(Beginning of RECORDS FOR THIS EXERCISE)

(** * portcheck: port-declaration normalisation and conflict analysis

    A shallow embedding of the scanner package
    ([internal/scanner/scanner.go]), of the profile overlay
    ([internal/profiles]) and of the part of [cmd/scan.go] that turns
    profile conflicts into issues, together with the properties the
    specification states about them.

    Conventions.
    - Go [int] is rendered as [Z]; the code only compares and copies
      ports, so no wrap-around arises.  The one place where the width
      matters, [strconv.Atoi], saturates at the 64-bit bounds.
    - Go [string] is rendered as [string]; all characters the code
      inspects are ASCII.
    - Go maps are [gmap]s.  Where the code ranges over a map the model
      enumerates it with [map_to_list]; the properties below only use
      that every key is visited exactly once.
    - [sort.Slice] is rendered by stdpp's [merge_sort]; the properties
      below only use that its result is an ordered permutation. *)

From Stdlib Require Import ZArith Ascii String List Sorting.Sorted Lia.
From stdpp Require Import base decidable option list sorting gmap strings pretty fin_maps.

Local Open Scope Z_scope.

(** ** Values handed over by the YAML decoder

    [port interface{}] holds whatever yaml.v3 decoded: a string, an
    [int], a mapping with string keys, or anything else (booleans,
    floats, sequences, null, integers that do not fit [int]). *)

#[warnings="-register-all"]
Inductive value : Type :=
  | VString (s : string)
  | VInt (n : Z)
  | VMap (m : list (string * value))
  | VOther.

(** [v[key]] on a decoded mapping; yaml.v3 refuses duplicate keys, so
    the first entry is the entry. *)
Fixpoint mapIndex (m : list (string * value)) (key : string) : option value :=
  match m with
  | [] => None
  | (k, v) :: m' => if bool_decide (k = key) then Some v else mapIndex m' key
  end.

(** [v[key].(int)] *)
Definition assertInt (o : option value) : option Z :=
  match o with Some (VInt n) => Some n | _ => None end.

(** [v[key].(string)] *)
Definition assertString (o : option value) : option string :=
  match o with Some (VString s) => Some s | _ => None end.

(** ** Library functions used by the scanner *)

Module strconv.

Inductive error : Type := ErrSyntax | ErrRange.

Definition maxInt : Z := 2 ^ 63 - 1.
Definition minInt : Z := - 2 ^ 63.

Definition isDigit (c : ascii) : bool :=
  (48 <=? nat_of_ascii c)%nat && (nat_of_ascii c <=? 57)%nat.

Fixpoint allDigits (s : string) : bool :=
  match s with
  | EmptyString => true
  | String c s' => isDigit c && allDigits s'
  end.

Definition digitVal (c : ascii) : Z := Z.of_nat (nat_of_ascii c) - 48.

Fixpoint decimalValue (acc : Z) (s : string) : Z :=
  match s with
  | EmptyString => acc
  | String c s' => decimalValue (10 * acc + digitVal c) s'
  end.

(** [strconv.Atoi]: an optional sign followed by one or more decimal
    digits.  A syntax error yields 0; a value outside the 64-bit range
    yields the nearest bound together with a range error. *)
Definition Atoi (s : string) : Z * option error :=
  let '(neg, ds) :=
    match s with
    | String "-"%char r => (true, r)
    | String "+"%char r => (false, r)
    | _ => (false, s)
    end in
  if bool_decide (ds = "") || negb (allDigits ds) then (0, Some ErrSyntax)
  else
    let n := decimalValue 0 ds in
    if neg then
      if bool_decide (n ≤ 2 ^ 63)%Z then (- n, None) else (minInt, Some ErrRange)
    else
      if bool_decide (n ≤ maxInt)%Z then (n, None) else (maxInt, Some ErrRange).

End strconv.

Module strings.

(End of RECORDS FOR THIS EXERCISE)

## WHAT THE EXERCISE ASKS
Of all the entries above, repeat only the lines from the line that has "From Stdlib Require" to the line that has "(** ** Values handed over by the YAML decoder", both lines included, exactly.

## WRITTEN RESPONSE
From Stdlib Require Import ZArith Ascii String List Sorting.Sorted Lia.
From stdpp Require Import base decidable option list sorting gmap strings pretty fin_maps.

Local Open Scope Z_scope.

(** ** Values handed over by the YAML decoder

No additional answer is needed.